▶ _What is needed_
Your answer should be a single number, the count of lines in the material with the string "code".

___ Source information

(** * AgentCal: the Google Meet tool gateway

    A shallow embedding of [GoogleMeetAPI.js] (the client over the Google
    Calendar API), of [index.js] (the MCP server: its construction, its
    tool table and [handleCallTool]) and of the setup script that obtains
    the first token.

    JavaScript objects whose properties the code reads by fixed names are
    records; a property that may be missing is an [option] ([None] reads
    as [undefined]).  Tool arguments are typed as the tools' input schemas
    declare them.  Awaited calls to the file system, the OAuth2 client, the
    clock and the calendar provider are commands of a small free monad;
    exceptions and the mutable [this.calendar] are layered on top of it. *)

From Stdlib Require Import String Ascii List ZArith Bool Lia DecimalString.
Import ListNotations.
Open Scope string_scope.

Set Implicit Arguments.

(** ** JavaScript truthiness and [||] on the values the code tests *)

(** [!!s] for a string-or-undefined: [undefined] and the empty string are
    falsy. *)
Definition truthy (s : option string) : bool :=
  match s with
  | Some s => negb (s =? "")
  | None => false
  end.

(** [!!n] for a number-or-undefined: [undefined] and [0] are falsy. *)
Definition truthy_num (n : option Z) : bool :=
  match n with
  | Some n => negb (n =? 0)%Z
  | None => false
  end.

(** [a || b] on string-or-undefined operands. *)
Definition or_str (a b : option string) : option string :=
  if truthy a then a else b.

(** [s || ""], a string in every case. *)
Definition or_empty (s : option string) : string :=
  match or_str s (Some "") with
  | Some r => r
  | None => ""
  end.

(** [xs || []]: an array is truthy, [undefined] is not. *)
Definition or_nil {A : Type} (xs : option (list A)) : list A :=
  match xs with
  | Some l => l
  | None => []
  end.

(** [a || b] on object-or-undefined operands: an object is truthy. *)
Definition or_obj {A : Type} (a b : option A) : option A :=
  match a with
  | Some _ => a
  | None => b
  end.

______

▶ _The answer_
2